Only a number is wanted here: the count of lines in the entries below that include the word "TaskLeaseRecord".

DATA EXTRACT:
- - - -
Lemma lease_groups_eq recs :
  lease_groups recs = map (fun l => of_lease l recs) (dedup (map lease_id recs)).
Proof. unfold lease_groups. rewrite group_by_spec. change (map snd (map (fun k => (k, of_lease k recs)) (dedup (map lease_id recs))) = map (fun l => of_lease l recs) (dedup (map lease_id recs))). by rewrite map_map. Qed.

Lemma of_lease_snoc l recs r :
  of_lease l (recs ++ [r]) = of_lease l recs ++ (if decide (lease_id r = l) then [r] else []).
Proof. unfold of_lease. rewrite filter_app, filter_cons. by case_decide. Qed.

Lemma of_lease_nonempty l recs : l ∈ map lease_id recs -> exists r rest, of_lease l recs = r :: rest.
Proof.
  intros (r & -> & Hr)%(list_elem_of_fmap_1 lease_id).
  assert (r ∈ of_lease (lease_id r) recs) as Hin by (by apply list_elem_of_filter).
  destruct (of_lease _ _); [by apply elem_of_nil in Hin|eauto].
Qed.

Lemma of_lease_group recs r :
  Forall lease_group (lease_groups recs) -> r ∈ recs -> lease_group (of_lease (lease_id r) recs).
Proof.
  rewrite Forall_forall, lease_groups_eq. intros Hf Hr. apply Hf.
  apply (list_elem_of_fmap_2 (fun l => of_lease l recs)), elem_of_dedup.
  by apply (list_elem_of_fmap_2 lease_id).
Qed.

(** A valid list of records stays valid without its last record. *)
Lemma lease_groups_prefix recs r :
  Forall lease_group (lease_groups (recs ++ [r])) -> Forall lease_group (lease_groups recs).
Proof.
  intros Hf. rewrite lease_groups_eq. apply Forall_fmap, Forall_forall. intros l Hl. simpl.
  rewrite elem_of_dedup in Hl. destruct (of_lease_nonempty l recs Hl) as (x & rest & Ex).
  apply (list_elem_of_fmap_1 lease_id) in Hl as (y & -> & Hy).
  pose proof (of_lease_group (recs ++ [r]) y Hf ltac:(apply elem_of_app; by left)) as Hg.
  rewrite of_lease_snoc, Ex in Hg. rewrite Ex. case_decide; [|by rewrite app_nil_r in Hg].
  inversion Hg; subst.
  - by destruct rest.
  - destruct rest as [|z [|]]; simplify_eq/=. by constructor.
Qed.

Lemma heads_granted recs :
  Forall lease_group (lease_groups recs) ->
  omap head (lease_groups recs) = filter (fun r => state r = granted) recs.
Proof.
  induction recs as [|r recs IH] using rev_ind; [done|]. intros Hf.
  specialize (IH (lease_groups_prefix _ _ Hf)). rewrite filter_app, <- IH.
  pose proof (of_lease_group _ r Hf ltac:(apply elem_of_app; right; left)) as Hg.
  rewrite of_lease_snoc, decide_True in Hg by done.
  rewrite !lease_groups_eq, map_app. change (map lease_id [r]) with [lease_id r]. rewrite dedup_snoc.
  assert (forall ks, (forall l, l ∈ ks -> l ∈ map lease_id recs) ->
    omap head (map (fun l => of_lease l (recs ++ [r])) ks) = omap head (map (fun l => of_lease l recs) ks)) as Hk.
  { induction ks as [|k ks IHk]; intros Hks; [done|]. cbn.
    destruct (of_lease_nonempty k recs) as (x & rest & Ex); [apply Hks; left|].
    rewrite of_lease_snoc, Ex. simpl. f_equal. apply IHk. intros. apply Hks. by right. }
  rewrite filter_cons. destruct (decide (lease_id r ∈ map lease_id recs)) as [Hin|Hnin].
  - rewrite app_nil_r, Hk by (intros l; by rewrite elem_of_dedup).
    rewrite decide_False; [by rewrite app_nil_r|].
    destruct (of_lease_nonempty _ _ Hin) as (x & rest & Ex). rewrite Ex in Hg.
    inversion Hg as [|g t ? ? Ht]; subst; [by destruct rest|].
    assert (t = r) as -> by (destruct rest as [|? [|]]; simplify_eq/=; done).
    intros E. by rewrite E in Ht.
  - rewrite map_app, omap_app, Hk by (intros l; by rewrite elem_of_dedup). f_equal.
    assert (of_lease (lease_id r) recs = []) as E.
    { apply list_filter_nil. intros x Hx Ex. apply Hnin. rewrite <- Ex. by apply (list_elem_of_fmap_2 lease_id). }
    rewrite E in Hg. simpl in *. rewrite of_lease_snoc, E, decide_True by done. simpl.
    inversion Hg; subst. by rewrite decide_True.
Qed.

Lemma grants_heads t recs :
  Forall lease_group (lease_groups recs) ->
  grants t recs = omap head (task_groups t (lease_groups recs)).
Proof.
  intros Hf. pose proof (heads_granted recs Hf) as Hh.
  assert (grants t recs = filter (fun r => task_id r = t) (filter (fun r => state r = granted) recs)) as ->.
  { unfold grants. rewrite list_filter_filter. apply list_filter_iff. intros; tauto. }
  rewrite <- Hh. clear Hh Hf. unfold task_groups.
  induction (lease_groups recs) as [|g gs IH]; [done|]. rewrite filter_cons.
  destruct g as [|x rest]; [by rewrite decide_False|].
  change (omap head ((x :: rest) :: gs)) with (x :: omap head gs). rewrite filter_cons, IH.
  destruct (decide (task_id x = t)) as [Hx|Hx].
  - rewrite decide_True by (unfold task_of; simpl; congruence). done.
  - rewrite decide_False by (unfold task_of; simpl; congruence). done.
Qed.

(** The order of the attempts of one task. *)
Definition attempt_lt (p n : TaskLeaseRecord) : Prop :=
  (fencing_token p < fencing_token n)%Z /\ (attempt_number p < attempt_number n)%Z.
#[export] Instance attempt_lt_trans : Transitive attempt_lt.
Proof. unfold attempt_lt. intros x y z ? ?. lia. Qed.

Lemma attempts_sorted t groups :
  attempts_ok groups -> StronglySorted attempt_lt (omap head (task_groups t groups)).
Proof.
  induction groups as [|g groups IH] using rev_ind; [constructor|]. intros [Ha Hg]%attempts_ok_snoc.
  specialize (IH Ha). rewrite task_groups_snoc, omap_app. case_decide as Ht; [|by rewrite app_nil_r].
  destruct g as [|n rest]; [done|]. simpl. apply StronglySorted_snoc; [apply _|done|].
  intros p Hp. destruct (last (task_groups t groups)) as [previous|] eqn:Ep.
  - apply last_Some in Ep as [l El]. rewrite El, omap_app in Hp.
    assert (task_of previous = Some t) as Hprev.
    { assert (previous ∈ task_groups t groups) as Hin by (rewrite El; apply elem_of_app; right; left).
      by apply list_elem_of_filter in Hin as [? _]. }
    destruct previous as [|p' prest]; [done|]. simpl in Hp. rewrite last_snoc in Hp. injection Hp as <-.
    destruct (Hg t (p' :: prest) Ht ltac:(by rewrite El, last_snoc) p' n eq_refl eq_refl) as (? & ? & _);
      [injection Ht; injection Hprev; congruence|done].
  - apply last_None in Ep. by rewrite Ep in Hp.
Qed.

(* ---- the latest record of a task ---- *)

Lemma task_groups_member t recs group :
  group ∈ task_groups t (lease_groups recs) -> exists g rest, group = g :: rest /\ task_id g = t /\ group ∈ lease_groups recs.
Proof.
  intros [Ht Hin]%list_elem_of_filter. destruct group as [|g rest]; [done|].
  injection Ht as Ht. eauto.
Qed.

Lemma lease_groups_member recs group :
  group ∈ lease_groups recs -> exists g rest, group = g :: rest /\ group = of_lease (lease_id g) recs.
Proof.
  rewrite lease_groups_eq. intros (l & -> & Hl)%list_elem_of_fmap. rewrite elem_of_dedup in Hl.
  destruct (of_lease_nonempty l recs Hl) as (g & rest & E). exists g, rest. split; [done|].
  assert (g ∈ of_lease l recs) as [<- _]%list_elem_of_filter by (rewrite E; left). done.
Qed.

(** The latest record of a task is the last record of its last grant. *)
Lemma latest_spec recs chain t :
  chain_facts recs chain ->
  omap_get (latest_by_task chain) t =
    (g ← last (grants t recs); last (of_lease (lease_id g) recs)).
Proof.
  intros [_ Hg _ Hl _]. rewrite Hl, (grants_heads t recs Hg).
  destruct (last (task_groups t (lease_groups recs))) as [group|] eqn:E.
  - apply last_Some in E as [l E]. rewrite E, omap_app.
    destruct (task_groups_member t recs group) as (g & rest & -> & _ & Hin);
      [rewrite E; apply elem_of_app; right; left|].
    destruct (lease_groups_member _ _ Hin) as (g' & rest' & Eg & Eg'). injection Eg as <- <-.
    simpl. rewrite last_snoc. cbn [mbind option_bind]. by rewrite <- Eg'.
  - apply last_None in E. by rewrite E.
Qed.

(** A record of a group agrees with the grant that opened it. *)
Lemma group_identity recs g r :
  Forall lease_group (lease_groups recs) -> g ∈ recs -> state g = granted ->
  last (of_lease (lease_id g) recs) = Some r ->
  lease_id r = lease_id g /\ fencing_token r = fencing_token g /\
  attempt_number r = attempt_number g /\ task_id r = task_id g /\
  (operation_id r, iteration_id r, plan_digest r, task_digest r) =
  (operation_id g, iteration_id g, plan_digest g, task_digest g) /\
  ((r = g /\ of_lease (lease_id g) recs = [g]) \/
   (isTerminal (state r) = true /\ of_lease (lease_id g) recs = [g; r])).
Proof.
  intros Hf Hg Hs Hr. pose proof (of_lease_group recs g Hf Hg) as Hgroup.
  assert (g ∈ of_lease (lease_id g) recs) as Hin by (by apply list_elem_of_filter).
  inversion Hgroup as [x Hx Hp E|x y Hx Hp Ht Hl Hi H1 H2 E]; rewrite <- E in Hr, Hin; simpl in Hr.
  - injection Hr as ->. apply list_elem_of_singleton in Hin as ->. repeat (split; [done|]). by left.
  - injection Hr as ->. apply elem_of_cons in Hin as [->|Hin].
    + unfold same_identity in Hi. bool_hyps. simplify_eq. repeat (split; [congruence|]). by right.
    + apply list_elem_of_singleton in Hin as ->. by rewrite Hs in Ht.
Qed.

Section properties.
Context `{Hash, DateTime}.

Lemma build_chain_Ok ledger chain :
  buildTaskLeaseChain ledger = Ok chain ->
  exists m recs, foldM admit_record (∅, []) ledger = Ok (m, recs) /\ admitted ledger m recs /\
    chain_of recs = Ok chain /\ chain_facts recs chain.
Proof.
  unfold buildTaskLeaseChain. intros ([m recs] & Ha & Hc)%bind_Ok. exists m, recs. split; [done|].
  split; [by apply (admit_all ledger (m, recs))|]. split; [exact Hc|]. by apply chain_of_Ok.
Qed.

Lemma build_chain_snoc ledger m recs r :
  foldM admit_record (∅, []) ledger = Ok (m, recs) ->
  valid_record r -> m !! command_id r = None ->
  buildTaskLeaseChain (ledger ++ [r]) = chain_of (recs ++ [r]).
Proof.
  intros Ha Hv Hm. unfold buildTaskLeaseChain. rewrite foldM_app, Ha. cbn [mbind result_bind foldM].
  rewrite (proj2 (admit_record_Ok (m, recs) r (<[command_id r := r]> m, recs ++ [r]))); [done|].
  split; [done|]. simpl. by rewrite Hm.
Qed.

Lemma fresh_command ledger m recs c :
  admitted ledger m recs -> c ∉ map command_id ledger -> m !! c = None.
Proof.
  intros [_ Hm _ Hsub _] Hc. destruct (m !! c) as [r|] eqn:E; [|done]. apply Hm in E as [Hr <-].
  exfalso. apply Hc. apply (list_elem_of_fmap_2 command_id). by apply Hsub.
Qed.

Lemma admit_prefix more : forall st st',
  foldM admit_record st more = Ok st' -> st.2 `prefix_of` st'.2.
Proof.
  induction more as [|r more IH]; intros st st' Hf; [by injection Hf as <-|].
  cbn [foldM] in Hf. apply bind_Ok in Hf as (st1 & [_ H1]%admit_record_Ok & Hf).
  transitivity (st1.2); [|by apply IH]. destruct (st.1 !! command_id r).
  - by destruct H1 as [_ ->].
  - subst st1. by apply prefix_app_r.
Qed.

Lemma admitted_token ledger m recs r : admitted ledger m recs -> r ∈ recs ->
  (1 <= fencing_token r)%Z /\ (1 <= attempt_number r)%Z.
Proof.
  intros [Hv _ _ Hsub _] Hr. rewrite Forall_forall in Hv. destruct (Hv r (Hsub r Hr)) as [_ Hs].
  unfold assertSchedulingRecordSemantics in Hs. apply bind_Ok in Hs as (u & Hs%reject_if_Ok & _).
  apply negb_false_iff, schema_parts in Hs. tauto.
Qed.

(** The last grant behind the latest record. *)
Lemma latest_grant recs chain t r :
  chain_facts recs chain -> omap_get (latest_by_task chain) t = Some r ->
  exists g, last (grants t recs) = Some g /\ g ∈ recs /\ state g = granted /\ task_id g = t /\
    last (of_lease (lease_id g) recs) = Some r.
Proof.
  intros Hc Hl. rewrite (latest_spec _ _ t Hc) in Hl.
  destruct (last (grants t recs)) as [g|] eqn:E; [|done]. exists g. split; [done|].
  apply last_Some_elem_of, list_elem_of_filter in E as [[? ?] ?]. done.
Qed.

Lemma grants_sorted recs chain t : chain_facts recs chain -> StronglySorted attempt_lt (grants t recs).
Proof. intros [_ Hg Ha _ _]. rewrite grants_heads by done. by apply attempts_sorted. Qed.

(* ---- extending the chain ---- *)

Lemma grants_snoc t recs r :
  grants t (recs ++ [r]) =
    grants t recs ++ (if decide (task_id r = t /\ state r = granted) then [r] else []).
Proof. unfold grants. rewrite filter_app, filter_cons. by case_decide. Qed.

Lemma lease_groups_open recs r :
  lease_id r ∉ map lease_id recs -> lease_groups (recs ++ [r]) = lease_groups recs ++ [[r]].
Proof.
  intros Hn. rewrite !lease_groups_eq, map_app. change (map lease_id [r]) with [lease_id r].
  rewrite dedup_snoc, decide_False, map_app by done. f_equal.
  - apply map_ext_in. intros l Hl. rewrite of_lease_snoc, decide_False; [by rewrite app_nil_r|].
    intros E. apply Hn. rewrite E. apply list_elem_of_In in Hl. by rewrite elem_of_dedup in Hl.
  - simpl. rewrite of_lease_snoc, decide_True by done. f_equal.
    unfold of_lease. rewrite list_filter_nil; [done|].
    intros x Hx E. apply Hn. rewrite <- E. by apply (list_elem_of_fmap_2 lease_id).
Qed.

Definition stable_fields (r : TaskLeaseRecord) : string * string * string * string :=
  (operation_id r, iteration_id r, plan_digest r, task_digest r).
- - - -
SOLUTION FOR THIS TASK: 2